= What is expected =
Both the line with "Lemma handle_inv gv" and the line with "v_objects (view_of_gv gv)" in the records below must appear in the output, along with every line between them, exactly and with nothing added.

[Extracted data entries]
(* ===== verification/GSession.v ===== *)
(** Lifetimes in the GLib bindings (GLib.v): reference counts, and which objects of the manager
    they keep alive (Ownership.v). *)
From stdpp Require Import base tactics list numbers option strings gmap.
From Stdlib Require Import ZArith Lia Ascii.
From S2P Require Import Prelude CLib Adbc Utils.
From S2P Require Import DriverManager Ownership GLib.

(** * Instances, abstractly *)
Record GA := mkGA {
  ga_type : struct_type;
  ga_refs : nat;
  ga_init : bool;
  ga_driver : option nat;
  ga_parent : option nat;
}.
Record GView := mkGView { gv_drivers : list bool; gv_objects : list (option GA) }.
Definition inst (gv : GView) (i : nat) : option GA := mjoin (gv_objects gv !! i).
Definition gput (ds : list bool) (i : nat) (o : option GA) (gv : GView) : GView :=
  mkGView ds (<[i := o]> (gv_objects gv)).
Lemma inst_lookup gv i g : inst gv i = Some g <-> gv_objects gv !! i = Some (Some g).
Proof. unfold inst. destruct (gv_objects gv !! i) as [[]|]; simpl; naive_solver. Qed.
Lemma inst_gput ds i o gv g0 j : inst gv i = Some g0 ->
  inst (gput ds i o gv) j = if decide (j = i) then o else inst gv j.
Proof.
  intros Hi%inst_lookup. unfold inst, gput; simpl. destruct (decide (j = i)) as [->|Hne].
  - by rewrite list_lookup_insert_eq by (by eapply lookup_lt_Some).
  - by rewrite list_lookup_insert_ne.
Qed.

(** The instances whose parent is [p]. *)
Definition is_child (p : nat) (o : option GA) : bool :=
  match o with Some g => bool_decide (ga_parent g = Some p) | None => false end.
Definition children (gv : GView) (p : nat) : nat := length (List.filter (is_child p) (gv_objects gv)).
Definition refs (gv : GView) (i : nat) : nat := match inst gv i with Some g => ga_refs g | None => 0 end.
Definition view_of_gv (gv : GView) : View :=
  mkView (gv_drivers gv) (map (fun o => (fun g => (ga_type g, ga_driver g)) <$> o) (gv_objects gv))
    (imap (fun i o => (Some i, match o with Some g => ga_parent g | None => None end)) (gv_objects gv)).
Definition parent_type (t tp : struct_type) : Prop :=
  t = TConnection /\ tp = TDatabase \/ t = TStatement /\ tp = TConnection.

(** [owners] lists the references held outside: every other one is held by a child.  Tables
    follow the ownership discipline; an instance that is not initialised has no driver. *)
Record sound (gv : GView) (owners : list nat) : Prop := {
  sound_owned : owned (view_of_gv gv);
  sound_count : forall i, (count_occ Nat.eq_dec owners i + children gv i = refs gv i)%nat;
  sound_live : forall i g, inst gv i = Some g -> (0 < ga_refs g)%nat;
  sound_parent : forall i g p, inst gv i = Some g -> ga_parent g = Some p ->
    exists gp, inst gv p = Some gp /\ parent_type (ga_type g) (ga_type gp);
  sound_driver : forall i g, inst gv i = Some g -> ga_init g = false -> ga_driver g = None;
}.

(** ** Counting children *)
Lemma filter_insert {A} (f : A -> bool) l i (a b : A) : l !! i = Some a ->
  (length (List.filter f (<[i := b]> l)) + (if f a then 1 else 0) =
   length (List.filter f l) + (if f b then 1 else 0))%nat.
Proof.
  revert i. induction l as [|x l IH]; intros [|i]; simpl; [done..| |].
  - intros [= ->]. destruct (f a), (f b); simpl; lia.
  - intros Hi. specialize (IH i Hi). destruct (f x); simpl; lia.
Qed.
Lemma children_gput ds i o gv g p : inst gv i = Some g ->
  (children (gput ds i o gv) p + (if is_child p (Some g) then 1 else 0) =
   children gv p + (if is_child p o then 1 else 0))%nat.
Proof. intros Hi%inst_lookup. apply filter_insert. exact Hi. Qed.
Lemma filter_none {A} (f : A -> bool) l : length (List.filter f l) = 0%nat ->
  forall i a, l !! i = Some a -> f a = false.
Proof.
  induction l as [|x l IH]; simpl; intros Hl i a; [done|]. destruct (f x) eqn:Hx; [done|].
  destruct i as [|i]; [naive_solver|]. by apply IH.
Qed.
Lemma no_children gv p i g : children gv p = 0%nat -> inst gv i = Some g -> ga_parent g <> Some p.
Proof.
  intros Hc Hi%inst_lookup. pose proof (filter_none _ _ Hc _ _ Hi) as Hf. simpl in Hf.
  by apply bool_decide_eq_false in Hf.
Qed.
(** ** The ownership view *)
Lemma handle_at gv i : v_handles (view_of_gv gv) !! i =
  (fun o : option GA => (Some i, match o with Some g => ga_parent g | None => None end)) <$> gv_objects gv !! i.
Proof. unfold view_of_gv; simpl. by rewrite list_lookup_imap. Qed.
Lemma handle_inst gv i g : inst gv i = Some g -> v_handles (view_of_gv gv) !! i = Some (Some i, ga_parent g).
Proof. intros Hi%inst_lookup. by rewrite handle_at, Hi. Qed.
Lemma handle_inv gv i b p : v_handles (view_of_gv gv) !! i = Some (Some b, p) -> b = i.
Proof. rewrite handle_at. destruct (gv_objects gv !! i); simpl; naive_solver. Qed.
Lemma object_inst gv i g : inst gv i = Some g ->
  v_objects (view_of_gv gv) !! i = Some (Some (ga_type g, ga_driver g)).
Proof. intros Hi%inst_lookup. unfold view_of_gv; simpl. by rewrite list_lookup_fmap, Hi. Qed.
Lemma obj_inst gv i t d : obj (view_of_gv gv) i t d <->
  exists g, inst gv i = Some g /\ ga_type g = t /\ ga_driver g = Some d.
Proof.
  unfold obj, inst, view_of_gv; simpl. rewrite list_lookup_fmap.
  destruct (gv_objects gv !! i) as [[g|]|]; simpl.
  - split; [intros ?; simplify_eq; by exists g|]. intros (g' & Hg & <- & <-). by simplify_eq.
  - split; [by intros ?|by intros (? & ? & _)].
  - split; [by intros ?|by intros (? & ? & _)].
Qed.
Lemma view_gput_same ds i g g' gv : inst gv i = Some g -> ga_parent g' = ga_parent g ->
  view_of_gv (gput ds i (Some g') gv) = put_object ds i (Some (ga_type g', ga_driver g')) (view_of_gv gv).
Proof.
  intros Hi%inst_lookup Hp. unfold view_of_gv, put_object, gput; simpl. f_equal; [by rewrite (list_fmap_insert _)|].
  apply list_eq. intros j. rewrite !list_lookup_imap. destruct (decide (i = j)) as [<-|Hne].
  - rewrite list_lookup_insert_eq by (by eapply lookup_lt_Some). rewrite Hi. simpl. by rewrite Hp.
  - by rewrite list_lookup_insert_ne.
Qed.
Lemma unguarded_childless gv i : children gv i = 0%nat -> ~ guarded (view_of_gv gv) i.
Proof.
  intros Hc (y & b & t & d & Hy & Hb). pose proof (handle_inv _ _ _ _ Hy) as ->.
  apply obj_inst in Hb as (g & Hg & _). rewrite (handle_inst _ _ _ Hg) in Hy. simplify_eq.
  by eapply no_children.
Qed.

= Task output =
Lemma handle_inv gv i b p : v_handles (view_of_gv gv) !! i = Some (Some b, p) -> b = i.
Proof. rewrite handle_at. destruct (gv_objects gv !! i); simpl; naive_solver. Qed.
Lemma object_inst gv i g : inst gv i = Some g ->
  v_objects (view_of_gv gv) !! i = Some (Some (ga_type g, ga_driver g)).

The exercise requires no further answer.